To address the learning crisis and fix the system, ACT said that the allocation of the higher education budget should be as much as the equivalent of six percent of the gross domestic product (GDP) “to salvage the education system amid grade deflation and erosion of teachers’ real salaries.” Quetua argued that inadequate teachers’ pay is an “objective hindrance” to improving education quality.
“How can we expect quality teaching if our already overworked teachers are forced to take on extra jobs or leave the teaching profession so that they can amply provide for their families?” he asked.
The group also pointed out that the “problem today is a result of decades of government’s scrimping on the needs of education.”
Quetua noted that for so long, the education budget has only reached up to two to three percent of the GDP.

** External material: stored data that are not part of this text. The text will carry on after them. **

(* ===== verification/Iso.v ===== *)
(** [datetime.isoformat()] of an instant in UTC and [datetime.fromisoformat], for
    the form the former writes; the other forms the latter reads are an
    interface. The round trip rests on the inverse of the calendar conversion of
    [Dates], checked for one cycle of 400 years. *)
From S2P Require Import Prelude PyStr Hashing Json Tokens Dates.

(** ** Dates back to day numbers *)

Definition day_number (d : date) : Z :=
  let y := if month d <=? 2 then year d - 1 else year d in
  let era := y / 400 in
  let yoe := y mod 400 in
  let mp := (month d + 9) mod 12 in
  let doy := (153 * mp + 2) / 5 + mday d - 1 in
  era * 146097 + (yoe * 365 + yoe / 4 - yoe / 100 + doy) - 719468.

(** The year of the cycle, counted from March, the month and the day of its day [doe]. *)
Definition cycle_year (doe : Z) : Z := (doe - doe / 1460 + doe / 36524 - doe / 146096) / 365.
Definition cycle_ok (doe : Z) : bool :=
  let yoe := cycle_year doe in
  let doy := doe - (365 * yoe + yoe / 4 - yoe / 100) in
  let mp := (5 * doy + 2) / 153 in
  let m := if mp <? 10 then mp + 3 else mp - 9 in
  let d := doy - (153 * mp + 2) / 5 + 1 in
  (0 <=? yoe) && (yoe <? 400) && (1 <=? m) && (m <=? 12) && (1 <=? d) && (d <=? 31) && ((m + 9) mod 12 =? mp).

Fixpoint all_ok (fuel : nat) (doe : Z) : bool :=
  match fuel with O => true | S f => cycle_ok doe && all_ok f (doe + 1) end.
Lemma all_ok_spec fuel from : all_ok fuel from = true ->
  forall doe, from <= doe < from + Z.of_nat fuel -> cycle_ok doe = true.
Proof.
  revert from. induction fuel as [|f IH]; intros from H doe Hd; [lia |]. simpl in H. bool_hyps.
  destruct (Z.eq_dec doe from) as [->|]; [done |]. apply (IH (from + 1)); [done | lia].
Qed.
Lemma cycle_checked : all_ok (Z.to_nat 146097) 0 = true.
Proof. vm_compute. reflexivity. Qed.

Lemma civil_facts n : let d := civil n in
  1 <= month d <= 12 /\ 1 <= mday d <= 31 /\ day_number d = n.
Proof.
  unfold civil. set (z := n + 719468). set (era := z / 146097). set (doe := z mod 146097).
  assert (Hd : 0 <= doe < 146097) by (apply Z.mod_pos_bound; done).
  assert (Hz : z = 146097 * era + doe) by (apply Z.div_mod; done).
  assert (Hok : cycle_ok doe = true) by (apply (all_ok_spec _ 0 cycle_checked); lia).
  unfold cycle_ok in Hok. cbn zeta in *. fold (cycle_year doe). set (yoe := cycle_year doe) in *.
  set (doy := doe - (365 * yoe + yoe / 4 - yoe / 100)) in *. set (mp := (5 * doy + 2) / 153) in *.
  set (m := if mp <? 10 then mp + 3 else mp - 9) in *. bool_hyps. cbn [month mday].
  split; [done |]. split; [done |]. unfold day_number. cbn [month mday year].
  assert (Hy : (if m <=? 2 then yoe + era * 400 + (if m <=? 2 then 1 else 0) - 1 else yoe + era * 400 + (if m <=? 2 then 1 else 0)) =
    yoe + era * 400) by (destruct (m <=? 2); lia).
  rewrite Hy, Z.div_add, Z.mod_add, (Z.div_small yoe), (Z.mod_small yoe) by lia.
  match goal with H : (m + 9) mod 12 = mp |- _ => rewrite H end. unfold doy. lia.
Qed.

(** ** Fixed-width numbers *)

Definition digit_of (n : Z) : ascii := ascii_of_N (48 + Z.to_N n).
Fixpoint digits (k : nat) (z : Z) : string :=
  match k with O => EmptyString | S k' => String (digit_of (z / 10 ^ Z.of_nat k' mod 10)) (digits k' z) end.
Definition digit_Z (c : ascii) : option Z := if is_digit c then Some (Z.of_N (code c) - 48) else None.
Fixpoint read_fixed (k : nat) (acc : Z) (s : string) : option (Z * string) :=
  match k, s with
  | O, _ => Some (acc, s)
  | S k', String c s' => match digit_Z c with Some d => read_fixed k' (acc * 10 + d) s' | None => None end
  | S _, EmptyString => None
  end.

Lemma digit_Z_of n : 0 <= n < 10 -> digit_Z (digit_of n) = Some n.
Proof.
  intros Hn. assert (H : In n (List.map Z.of_nat (List.seq 0 10))).
  { rewrite <- (Z2Nat.id n) by lia. apply List.in_map, List.in_seq. lia. }
  clear Hn. simpl in H. repeat (destruct H as [<-|H]; [by vm_compute |]). destruct H.
Qed.

Lemma read_digits_fixed k z acc rest : 0 <= z ->
  read_fixed k acc (digits k z +:+ rest) = Some (acc * 10 ^ Z.of_nat k + z mod 10 ^ Z.of_nat k, rest).
Proof.
  intros Hz. revert acc. induction k as [|k IH]; intros acc.
  - simpl. rewrite Z.mod_1_r. do 2 f_equal. lia.
  - cbn [digits read_fixed String.append]. rewrite digit_Z_of by (apply Z.mod_pos_bound; lia). rewrite IH. do 2 f_equal.
    rewrite Nat2Z.inj_succ, Z.pow_succ_r by lia. set (q := 10 ^ Z.of_nat k).
    assert (Hq : 0 < q) by (apply Z.pow_pos_nonneg; lia). rewrite (Z.mul_comm 10 q), Z.rem_mul_r by lia. lia.
Qed.
Lemma read_digits_small k z rest : 0 <= z < 10 ^ Z.of_nat k -> read_fixed k 0 (digits k z +:+ rest) = Some (z, rest).
Proof. intros Hz. rewrite read_digits_fixed by lia. rewrite Z.mod_small by done. done. Qed.

(** ** The text of an instant *)

(** Without the offset. *)
Definition wall_text (t : Z) : string :=
  let d := civil (day_of t) in
  let us := t mod day in
  let secs := us / second in
  digits 4 (year d) +:+ "-" +:+ digits 2 (month d) +:+ "-" +:+ digits 2 (mday d) +:+ "T" +:+
  digits 2 (secs / 3600) +:+ ":" +:+ digits 2 (secs / 60 mod 60) +:+ ":" +:+ digits 2 (secs mod 60) +:+
  (if us mod second =? 0 then EmptyString else "." +:+ digits 6 (us mod second)).
Definition isoformat (t : Z) : string := wall_text t +:+ "+00:00".

Example iso_epoch : isoformat 0 = "1970-01-01T00:00:00+00:00".
Proof. reflexivity. Qed.
Example iso_micro : isoformat (1709164800 * second + 42) = "2024-02-29T00:00:00.000042+00:00".
Proof. reflexivity. Qed.

(** A character that must be there. *)
Definition expect (c : ascii) (s : string) : option string :=
  match s with String d s' => if char_eqb d c then Some s' else None | EmptyString => None end.
Definition check (b : bool) : option unit := if b then Some tt else None.

Definition read_fraction (s : string) : option (Z * string) :=
  match expect "." s with Some s' => read_fixed 6 0 s' | None => Some (0, s) end.

(** Date and time of day, and what follows. *)
Definition parse_wall (s : string) : option (Z * string) :=
  '(y, s) ← read_fixed 4 0 s; s ← expect "-" s;
  '(mo, s) ← read_fixed 2 0 s; s ← expect "-" s;
  '(d, s) ← read_fixed 2 0 s; s ← expect "T" s;
  '(h, s) ← read_fixed 2 0 s; s ← expect ":" s;
  '(mi, s) ← read_fixed 2 0 s; s ← expect ":" s;
  '(se, s) ← read_fixed 2 0 s;
  '(us, s) ← read_fraction s;
  let date := {| year := y; month := mo; mday := d |} in
  let n := day_number date in
  let d' := civil n in
  _ ← check ((1 <=? y) && (1 <=? mo) && (mo <=? 12) && (1 <=? d) && (year d' =? y) && (month d' =? mo) && (mday d' =? d) &&
             (h <? 24) && (mi <? 60) && (se <? 60));
  Some (n * day + (h * 3600 + mi * 60 + se) * second + us, s).
Definition parse_iso (s : string) : option Z :=
  '(t, s) ← parse_wall s; _ ← check (str_eqb s "+00:00"); Some t.

Class IsoFormats := { other_iso : string -> option Z }.
(** [datetime.fromisoformat(s)]; [None] stands for the [ValueError]. *)
Definition fromisoformat {IF : IsoFormats} (s : string) : option Z :=
  match parse_iso s with Some t => Some t | None => other_iso s end.

(** The instants a [datetime] can name. *)
Definition representable (t : Z) : Prop := 1 <= year (civil (day_of t)) <= 9999.

Lemma expect_app c s : expect c (String c EmptyString +:+ s) = Some s.
Proof. simpl. by rewrite char_eqb_refl. Qed.

Lemma read_fraction_app us s : 0 <= us < second -> expect "." s = None ->
  read_fraction ((if us =? 0 then EmptyString else "." +:+ digits 6 us) +:+ s) = Some (us, s).
Proof.
  intros Hu Hs. unfold read_fraction. destruct (Z.eqb_spec us 0) as [->|].
  - cbn [String.append]. by rewrite Hs.
  - rewrite app_assoc_str, expect_app. by apply read_digits_small.
Qed.

Lemma parse_wall_text t rest : representable t -> expect "." rest = None -> parse_wall (wall_text t +:+ rest) = Some (t, rest).
Proof.
  intros Hy Hrest. unfold wall_text. rewrite !app_assoc_str. destruct (civil_facts (day_of t)) as (Hm & Hd & Hn).
  assert (Hus : 0 <= t mod day < day) by (apply Z.mod_pos_bound; done).
  set (us := t mod day) in *. set (secs := us / second).
  assert (Hsecs : 0 <= secs < 86400).
  { unfold secs. split; [apply Z.div_pos; [lia | done] | apply Z.div_lt_upper_bound; [done |]; unfold day in Hus; lia]. }
  assert (Hus2 : us = second * secs + us mod second) by (apply Z.div_mod; done).
  assert (Hmod : 0 <= us mod second < second) by (apply Z.mod_pos_bound; done).
  assert (Ht : t = day * day_of t + us) by (apply Z.div_mod; done).
  unfold parse_wall. unfold representable in Hy. destruct (civil (day_of t)) as [y mo d] eqn:Ec. cbn [year month mday] in *.
  rewrite read_digits_small by (simpl; lia). cbn [mbind option_bind]. rewrite expect_app. cbn [mbind option_bind].
  rewrite read_digits_small by (simpl; lia). cbn [mbind option_bind]. rewrite expect_app. cbn [mbind option_bind].
  rewrite read_digits_small by (simpl; lia). cbn [mbind option_bind]. rewrite expect_app. cbn [mbind option_bind].
  assert (Hh : 0 <= secs / 3600 < 24) by (split; [apply Z.div_pos; lia | apply Z.div_lt_upper_bound; lia]).
  assert (Hmi : 0 <= secs / 60 mod 60 < 60) by (apply Z.mod_pos_bound; lia).
  assert (Hse : 0 <= secs mod 60 < 60) by (apply Z.mod_pos_bound; lia).
  rewrite read_digits_small by (simpl; lia). cbn [mbind option_bind]. rewrite expect_app. cbn [mbind option_bind].
  rewrite read_digits_small by (simpl; lia). cbn [mbind option_bind]. rewrite expect_app. cbn [mbind option_bind].
  rewrite read_digits_small by (simpl; lia). cbn [mbind option_bind].
  rewrite read_fraction_app by done. cbn [mbind option_bind].
  rewrite Hn, Ec. cbn [year month mday]. rewrite !Z.eqb_refl.
  rewrite (proj2 (Z.leb_le 1 y)), (proj2 (Z.leb_le 1 mo)), (proj2 (Z.leb_le mo 12)), (proj2 (Z.leb_le 1 d)) by lia.
  rewrite (proj2 (Z.ltb_lt _ 24)), (proj2 (Z.ltb_lt _ 60)), (proj2 (Z.ltb_lt (secs mod 60) 60)) by lia.
  cbn [andb check mbind option_bind]. do 2 f_equal.
  assert (Hs : secs = secs / 3600 * 3600 + secs / 60 mod 60 * 60 + secs mod 60).
  { pose proof (Z.div_mod secs 60 ltac:(lia)). pose proof (Z.div_mod (secs / 60) 60 ltac:(lia)).
    rewrite Z.div_div in * by lia. change (60 * 60) with 3600 in *. lia. }
  rewrite Hus2 in Ht. rewrite Ht at 2. rewrite Hs at 4. lia.
Qed.
Lemma parse_isoformat t : representable t -> parse_iso (isoformat t) = Some t.
Proof. intros H. unfold parse_iso, isoformat. by rewrite parse_wall_text. Qed.

(** No other form, for evaluating the model. *)
Definition plain_iso : IsoFormats := {| other_iso _ := None |}.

As the country faces a learning crisis, Quetua underscored the need to “double” the proposed 2023 allocation for basic education and state colleges and universities.
“We need to raise the salaries of teachers and education support personnel to liveable and decent levels,” he said. “As we now suffer the consequences of many years of government neglect, we hope that our lawmakers will finally be jolted to action and give what is due to education,” Quetua noted.
These, he said, can be done if the lawmakers would “correct the gross misallocations on confidential and intelligence funds, onerous debt payments and infrastructure programs that are prone to corruption and deliver little benefits to the people.”